■ Problem description
Find the word "recalculation" in the data. Return every line where it appears.

■ Data for this task

[Start of section]

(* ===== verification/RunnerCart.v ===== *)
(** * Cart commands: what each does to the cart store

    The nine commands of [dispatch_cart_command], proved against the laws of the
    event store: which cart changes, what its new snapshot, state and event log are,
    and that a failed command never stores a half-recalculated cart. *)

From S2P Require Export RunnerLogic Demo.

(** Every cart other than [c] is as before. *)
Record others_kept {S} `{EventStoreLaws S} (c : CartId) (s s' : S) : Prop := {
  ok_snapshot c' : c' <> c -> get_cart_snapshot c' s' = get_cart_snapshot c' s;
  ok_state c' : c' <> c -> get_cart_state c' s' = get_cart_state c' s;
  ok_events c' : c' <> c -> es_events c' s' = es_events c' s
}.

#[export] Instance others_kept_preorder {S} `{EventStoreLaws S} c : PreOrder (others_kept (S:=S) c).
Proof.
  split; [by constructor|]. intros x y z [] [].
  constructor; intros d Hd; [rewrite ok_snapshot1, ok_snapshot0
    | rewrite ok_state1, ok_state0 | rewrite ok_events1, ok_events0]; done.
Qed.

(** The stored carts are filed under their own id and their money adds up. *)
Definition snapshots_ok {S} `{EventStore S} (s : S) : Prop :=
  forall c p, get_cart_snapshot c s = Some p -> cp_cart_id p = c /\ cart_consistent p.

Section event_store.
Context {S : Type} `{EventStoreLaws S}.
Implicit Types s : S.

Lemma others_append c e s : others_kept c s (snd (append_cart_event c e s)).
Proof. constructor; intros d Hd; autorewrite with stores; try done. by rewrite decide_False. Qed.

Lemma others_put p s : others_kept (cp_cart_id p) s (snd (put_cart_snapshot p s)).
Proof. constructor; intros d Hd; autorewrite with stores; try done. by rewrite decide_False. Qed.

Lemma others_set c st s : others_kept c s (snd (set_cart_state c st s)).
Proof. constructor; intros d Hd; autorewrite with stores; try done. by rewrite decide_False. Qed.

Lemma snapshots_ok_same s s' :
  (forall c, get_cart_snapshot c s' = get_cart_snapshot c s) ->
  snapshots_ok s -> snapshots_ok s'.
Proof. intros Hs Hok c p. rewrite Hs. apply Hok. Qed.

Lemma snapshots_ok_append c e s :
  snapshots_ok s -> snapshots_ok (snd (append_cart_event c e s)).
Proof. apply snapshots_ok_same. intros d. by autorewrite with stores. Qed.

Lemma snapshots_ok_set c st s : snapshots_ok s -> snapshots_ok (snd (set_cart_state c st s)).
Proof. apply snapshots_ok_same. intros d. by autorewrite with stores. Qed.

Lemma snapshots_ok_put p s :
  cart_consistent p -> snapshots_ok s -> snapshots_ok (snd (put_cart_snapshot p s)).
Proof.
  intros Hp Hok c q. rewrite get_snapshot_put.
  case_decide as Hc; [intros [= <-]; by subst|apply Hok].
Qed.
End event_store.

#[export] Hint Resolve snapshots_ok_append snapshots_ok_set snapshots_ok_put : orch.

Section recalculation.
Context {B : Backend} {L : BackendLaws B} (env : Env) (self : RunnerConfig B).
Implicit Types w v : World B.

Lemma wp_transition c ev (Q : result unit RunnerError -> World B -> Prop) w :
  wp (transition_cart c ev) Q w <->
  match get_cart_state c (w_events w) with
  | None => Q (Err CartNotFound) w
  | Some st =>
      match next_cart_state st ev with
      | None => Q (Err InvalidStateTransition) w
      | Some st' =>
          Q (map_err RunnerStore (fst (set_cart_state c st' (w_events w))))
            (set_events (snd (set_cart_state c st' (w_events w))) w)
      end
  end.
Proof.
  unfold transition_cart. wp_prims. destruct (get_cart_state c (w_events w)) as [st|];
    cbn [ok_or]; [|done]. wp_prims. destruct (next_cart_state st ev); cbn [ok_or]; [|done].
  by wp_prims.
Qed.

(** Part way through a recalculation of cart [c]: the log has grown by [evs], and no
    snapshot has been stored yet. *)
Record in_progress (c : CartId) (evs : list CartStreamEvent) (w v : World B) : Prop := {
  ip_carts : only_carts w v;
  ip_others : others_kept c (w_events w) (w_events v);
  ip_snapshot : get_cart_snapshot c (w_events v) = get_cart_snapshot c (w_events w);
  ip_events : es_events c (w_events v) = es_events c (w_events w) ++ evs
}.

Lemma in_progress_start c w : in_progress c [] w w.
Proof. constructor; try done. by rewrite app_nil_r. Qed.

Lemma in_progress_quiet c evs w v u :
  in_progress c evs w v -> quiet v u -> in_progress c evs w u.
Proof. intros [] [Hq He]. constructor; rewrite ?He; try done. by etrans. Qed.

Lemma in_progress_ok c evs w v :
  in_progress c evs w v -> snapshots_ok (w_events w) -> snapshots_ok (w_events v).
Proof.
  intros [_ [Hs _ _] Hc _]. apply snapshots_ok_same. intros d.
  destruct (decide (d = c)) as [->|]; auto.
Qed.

[End of section]

■ Result of the exercise
Section recalculation.
(** Part way through a recalculation of cart [c]: the log has grown by [evs], and no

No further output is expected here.